Published in final edited form as: Circulation. 2018 Mar 20;137(12):1293–1294. doi: 10.1161/CIRCULATIONAHA.117.030788

Letter by Zhu et al Regarding Article, “Aortic Wall Inflammation Predicts Abdominal Aortic Aneurysm Expansion, Rupture and Need for Surgical Repair”

Chengcheng Zhu 1,*, David Saloner 1, Michael D Hope 1
PMCID: PMC5863736  NIHMSID: NIHMS942892  PMID: 29555713

To the Editor

We read with great interest the article by The MA3RS Study Group regarding abdominal aortic aneurysms (AAAs) in the July issue of Circulation.1 342 patients with AAAs (average diameter ~ 5 cm) were studied using ultra-small superparamagnetic iron oxide particle (USPIO) enhanced MRI, and followed with ultrasound (US) for at least 2 years. While USPIO enhancement was associated with faster growth and AAA rupture or repair, it was not an independent predictor of clinical outcome. Nonetheless, we believe that molecular imaging with this novel MRI contrast agent has promise for better understanding AAA disease progression.

Although the US reproducibility (3.5%) reported in this study is much better than the measurement error of 5-10mm or greater than 10%, reported elsewhere.2, high resolution CTA and volumetric MRI sequences offer even improved measurement accuracy and reproducibility (2.2-2.5%).

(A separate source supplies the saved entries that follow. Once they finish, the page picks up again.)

(** ** The session's counting *)
Record Pushes := mkPushes { layer_progress_ : gmap Z LayerProgress; done_ : bool }.
Definition progress_of (l : Z) (s : Pushes) : LayerProgress := default no_progress (layer_progress_ s !! l).
Definition called_pools (m : gmap Z LayerProgress) : Z := Z.of_nat (size (filter (λ lp : Z * LayerProgress, on_layer_received_called lp.2 = true) m)).
(** The section of CompleteIncomingPush that counts a stream.  [senders]: what the
    delegate declared, where no plan does.  [Ok true]: the array is to be reported. *)
Definition count_push (num_shards num_layers l remote num_streams shards : Z) (spec : option PoolPushProgressSpec) (is_peregrine : bool)
    (senders : option Z) (s : Pushes) : StatusOr bool * Pushes :=
  let p := progress_of l s in
  let p := if bool_decide (spec = None) && negb (expected_senders_resolved p) then with_expected senders p else p in
  let senders := expected_senders p in
  let p := with_completed_chunks (completed_chunks p + 1) p in
  let full_shards := Z.max 1 num_shards in
  let '(complete, p) :=
    match spec with
    | Some spec => count_plan (expected_pushes spec) full_shards remote shards p
    | None =>
        if is_peregrine then count_posts senders full_shards remote shards p
        else match senders with
             | Some senders => count_streams senders num_streams remote p
             | None => (Ok (completed_chunks p =? num_streams), p)
             end
    end in
  match complete with
  | Err c => (Err c, mkPushes (<[l := p]> (layer_progress_ s)) (done_ s))
  | Ok array_complete =>
      if array_complete && negb (on_layer_received_called p) then
        let m := <[l := with_called p]> (layer_progress_ s) in
        let retired :=
          match spec with
          | Some spec => called_pools m =? expected_pools spec
          | None => forallb (λ layer, match m !! layer with Some p => on_layer_received_called p | None => false end) (seqZ 0 num_layers)
          end in
        (Ok true, mkPushes m (done_ s || retired))
      else (Ok false, mkPushes (<[l := p]> (layer_progress_ s)) (done_ s))
  end.

(** ** Plan-declared pools

    A landing: a pool, the sender and the shards its stream carried. *)
Abbreviation Landing := (Z * Z * Z)%type.
Section plan.
Context (num_shards num_layers : Z) (specs : Z → PoolPushProgressSpec).
Abbreviation full := (Z.max 1 num_shards).
Definition land (s : Pushes) (x : Landing) : StatusOr bool * Pushes :=
  let '(l, remote, shards) := x in count_push num_shards num_layers l remote 1 shards (Some (specs l)) true None s.
(** The answers to a sequence of landings, and the session after it. *)
Fixpoint land_all (s : Pushes) (xs : list Landing) : list (StatusOr bool) * Pushes :=
  match xs with
  | [] => ([], s)
  | x :: xs => let '(r, s) := land s x in let '(rs, s) := land_all s xs in (r :: rs, s)
  end.
(** Shards of pool [l] that sender [r] has landed. *)
Definition carried (shards : Z) : Z := if shards =? 0 then full else shards.
Fixpoint total (l r : Z) (xs : list Landing) : Z :=
  match xs with
  | [] => 0
  | (l', r', shards) :: xs => (if decide (l' = l ∧ r' = r) then carried shards else 0) + total l r xs
  end.
Lemma total_app l r xs ys : total l r (xs ++ ys) = total l r xs + total l r ys.
Proof. induction xs as [|[[l' r'] sh] xs IH]; cbn; [done|]. rewrite IH. lia. Qed.
Lemma total_nonneg l r xs : Forall (λ x : Landing, 0 <= x.2 <= full) xs → 0 <= total l r xs.
Proof. induction 1 as [|[[l' r'] sh] xs Hx _ IH]; [done|]. cbn [total]. cbn [snd] in Hx. unfold carried. case_decide; [|lia]. destruct (Z.eqb_spec sh 0); lia. Qed.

Furthermore, those methods allow the assessment of maximal AAA diameter rather than the anterior-posterior diameter typically reported with US.3 Over the relatively short two year time interval, the typically small changes in vessel size are better quantified if maximum diameter measurements can be aligned with the sometimes complex geometries of AAAs.

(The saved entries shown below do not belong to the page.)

Lemma does_tile_detile H kRowBytes src dst tile_row tile_col :
  static_width kRowBytes → in_src src (tile_H * tile_W * isz) →
  tile_row * tile_H + tile_H <= H → tile_col * tile_W + tile_W <= W →
  (∀ r, 0 <= r < tile_H → in_dst (tile_row_ptr dst tile_row tile_col r) (tile_W * isz)) →
  rows_hold H src dst tile_row tile_col →
  does w M0 cap T (DetileSingleTilePackedNoPadding kP kRowBytes src dst tile_row tile_col tile_H tile_W W isz)
    (λ pos, ∃ r, 0 <= r < tile_H ∧ row_part dst tile_row tile_col r tile_W pos).
Proof using Hk HtH HtH0 HtW Hisz hwl.
  intros Hst (Hb & H0 & Hc) HH HW Hdst HT. destruct groups_exact as [HkP Hg]. unfold DetileSingleTilePackedNoPadding.
  pose proof Hk as [E|Hpk].
  - rewrite (proj2 (Z.eqb_eq kP 1) E).
    assert ((if 0 <? kRowBytes then kRowBytes else tile_W * isz) = tile_W * isz) as Hrow by (destruct Hst as [->|[_ ->]]; [done|by case_match]).
    cbv zeta. rewrite !Hrow. apply does_range. intros r Hr. apply does_memcpy.
    + nia.
    + by apply Hdst.
    + split_and!; [done|cbn; nia|cbn; nia].
    + intros j Hj. destruct (split_pos j tile_W isz) as (c & k & Hcc & Hkk & ->); [done..|].
      pose proof (HT r 0 c k ltac:(rewrite E, Z.div_1_r; lia) ltac:(lia) Hcc Hkk) as Ht. rewrite E in Ht. replace (r * 1 + 0) with r in Ht by ring.
      unfold src_byte in *. cbn in *. rewrite <- !Z.add_assoc.
      replace (r * (tile_W * isz) + (c * isz + k)) with (((r * tile_W + c) * 1 + 0) * isz + k) by ring. rewrite Z.add_assoc. apply Ht; lia.
  - destruct (unit_width_packing _ _ Hpk) as (-> & -> & _ & _). cbv zeta.
    eapply does_weaken; [apply does_range|].
    + intros g Hgr. destruct (group_bounds g Hgr) as [Hg0 Hg1]. apply (does_detile_group kP isz Hpk).
      * apply length_group_rows. lia.
      * lia.
      * split_and!; [done|cbn; lia|cbn; lia].
      * apply Forall_lookup. intros p s [-> Hp]%lookup_group_rows. rewrite <- Z.add_assoc. apply (Hdst (g * kP + Z.of_nat p)). nia.
      * intros p s c k [-> Hp]%lookup_group_rows Hcc Hkk. pose proof (HT g (Z.of_nat p) c k Hgr ltac:(lia) Hcc Hkk) as Ht.
        rewrite <- (Z.add_assoc (tile_row * tile_H)). unfold src_byte in *. cbn in *. rewrite <- (Z.add_assoc (p_off src)).
        replace (g * (tile_W * kP * isz) + ((c * kP + Z.of_nat p) * isz + k)) with (((g * tile_W + c) * kP + Z.of_nat p) * isz + k) by ring.
        apply Ht; nia.
    + intros pos (r & Hr & Hp). destruct (split_pos r (tile_H / kP) kP) as (g & p & Hgr & Hpp & ->); [done|lia|]. exists g. split; [done|].
      exists (tile_row_ptr dst tile_row tile_col (g * kP + p)). split; [|done]. apply list_elem_of_fmap. exists p.
      split; [unfold tile_row_ptr; by rewrite Z.add_assoc|apply elem_of_seqZ; lia].
Qed.
Lemma does_tile_detile_pad H src dst tile_row tile_col :
  in_src src (tile_H * tile_W * isz) →
  (∀ r, 0 <= r < tile_H → tile_row * tile_H + r < H → tile_col * tile_W < W →
     in_dst (tile_row_ptr dst tile_row tile_col r) (Z.min tile_W (W - tile_col * tile_W) * isz)) →
  rows_hold H src dst tile_row tile_col →
  does w M0 cap T (DetileSingleTilePackedWithPadding kP src dst tile_row tile_col tile_H tile_W H W isz)
    (λ pos, ∃ r, 0 <= r < tile_H ∧ tile_row * tile_H + r < H ∧
       row_part dst tile_row tile_col r (Z.min tile_W (W - tile_col * tile_W)) pos).
Proof using Hk HtH HtH0 HtW Hisz hwl.
  intros (Hb & H0 & Hc) Hdst HT. destruct groups_exact as [HkP Hg]. unfold DetileSingleTilePackedWithPadding.
  set (valid := Z.min tile_W (W - tile_col * tile_W)) in *.
  assert (valid <= tile_W ∧ tile_col * tile_W + valid <= W) as [Hv1 Hv2] by lia. clearbody valid.
  destruct (Z.leb_spec valid 0) as [Hv|Hv].
  { assert (valid * isz <= 0) by (apply Z.mul_nonpos_nonneg; lia). apply does_nil. intros pos (r & _ & _ & Hp). unfold row_part in Hp. lia. }
  pose proof Hk as [E|Hpk].
  - rewrite (proj2 (Z.eqb_eq kP 1) E). cbv zeta. eapply does_weaken; [apply does_range|].
    + intros r Hr. instantiate (1 := λ r pos, tile_row * tile_H + r < H ∧ row_part dst tile_row tile_col r valid pos). cbv beta.
      destruct (Z.leb_spec H (tile_row * tile_H + r)) as [HH|HH]; [apply does_nil; lia|].
      eapply does_weaken; [apply does_detile_row|].
      * nia.
      * apply Hdst; [done|done|lia].
      * assert (0 <= r * (tile_W * isz) ∧ (r + 1) * (tile_W * isz) <= tile_H * (tile_W * isz)) as [? ?] by nia.
        assert (valid * isz <= tile_W * isz) by (apply Z.mul_le_mono_nonneg_r; lia). split_and!; [done|cbn; lia|cbn; lia].
      * intros j Hj. destruct (split_pos j valid isz) as (c & k & Hcc & Hkk & ->); [done..|].
        pose proof (HT r 0 c k ltac:(rewrite E, Z.div_1_r; lia) ltac:(lia) ltac:(lia) Hkk) as Ht. rewrite E in Ht. replace (r * 1 + 0) with r in Ht by ring.
        unfold src_byte in *. cbn in *. rewrite <- !Z.add_assoc.
        replace (r * (tile_W * isz) + (c * isz + k)) with (((r * tile_W + c) * 1 + 0) * isz + k) by ring. rewrite Z.add_assoc. apply Ht; lia.
      * intros pos [_ Hp]. exact Hp.
    + intros pos (r & Hr & HH & Hp). eauto.
  - destruct (unit_width_packing _ _ Hpk) as (-> & -> & _ & _). cbv zeta. eapply does_weaken; [apply does_range|].
    + intros g Hgr. instantiate (1 := λ g pos, ∃ p, 0 <= p < kP ∧ tile_row * tile_H + (g * kP + p) < H ∧ row_part dst tile_row tile_col (g * kP + p) valid pos).
      cbv beta. destruct (group_bounds g Hgr) as [Hg0 Hg1]. destruct (Z.leb_spec H (tile_row * tile_H + g * kP)) as [HH|HH]; [apply does_nil; intros pos (p & ? & ? & ?); lia|].
      eapply does_weaken; [apply does_range|].
      * intros c Hcc. apply (does_concat_imap _ (λ p s pos, (tile_row * tile_H + (g * kP + Z.of_nat p) <? H) = true ∧ p_off s + c * isz <= pos < p_off s + c * isz + isz)).
        intros p s [-> Hp]%lookup_group_rows. rewrite <- (Z.add_assoc (tile_row * tile_H)). apply does_if. intros HH'%Z.ltb_lt.
        destruct (Hdst (g * kP + Z.of_nat p)) as (Hd & Hd0 & Hdc); [nia|done|lia|]. cbn in Hd, Hd0, Hdc.
        assert (0 <= c * isz ∧ c * isz + isz <= valid * isz) by nia.
        assert (0 <= (kP * c + Z.of_nat p) * isz ∧ (kP * c + Z.of_nat p) * isz + isz <= tile_W * kP * isz).
        { pose proof (join_pos3 c (Z.of_nat p) 0 tile_W kP isz). pose proof (join_pos3 c (Z.of_nat p) (isz - 1) tile_W kP isz). lia. }
        apply does_memcpy; [lia|split_and!; [done|cbn; lia|cbn; lia]|split_and!; [done|cbn; lia|cbn; lia]|].
        intros k Hkk. pose proof (HT g (Z.of_nat p) c k Hgr ltac:(lia) ltac:(lia) Hkk HH' ltac:(lia)) as Ht. unfold src_byte in *. cbn in *.
        by_ring Ht.
      * intros pos (p & Hp & HH' & Hpos). unfold row_part in Hpos.
        destruct (split_pos (pos - p_off (tile_row_ptr dst tile_row tile_col (g * kP + p))) valid isz) as (c & k & Hcc & Hkk & E'); [done|lia|].
        exists c. split; [done|]. exists (Z.to_nat p), (tile_row_ptr dst tile_row tile_col (g * kP + p)). split.
        { unfold group_rows. rewrite list_lookup_fmap, lookup_seqZ_lt by lia. cbn. unfold tile_row_ptr. rewrite Z2Nat.id, Z.add_0_l by lia. by rewrite Z.add_assoc. }
        rewrite Z2Nat.id by lia. split; [by apply Z.ltb_lt|]. cbn in E' |- *. lia.
    + intros pos (r & Hr & HH & Hp). destruct (split_pos r (tile_H / kP) kP) as (g & p & Hgr & Hpp & ->); [done|lia|]. exists g. split; [done|]. eauto.
Qed.
End tile.
End rows.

Several imaging approaches and contrast agents are available for characterizing AAA inflammation. These include 18F-FDG positron emission tomography (PET), gadolinium enhanced MRI, and delayed MRI following USPIO administration. USPIO imaging is promising because it targets macrophages directly, whereas the other modalities target metabolism or vessel wall enhancement via the vasa vasorum, both indirect markers of inflammation. The authors characterized inflammation using binary categories on standard, two-dimensional T2* maps with 5mm slice thickness, 2.1 × 1.6 mm in plane resolution and a minimum echo time (TE) of 4.9 ms. Ultrashort TE (UTE) MRI sequences have substantially shorter TE values (minimum TE of 0.05 ms) and provide a linear relationship between signal intensity and USPIO concentration4. High resolution UTE (1.3mm isotropic) offers improvements in sensitivity and the ability to quantify USPIO uptake by macrophages and therefore has the potential to better assess vessel wall inflammation.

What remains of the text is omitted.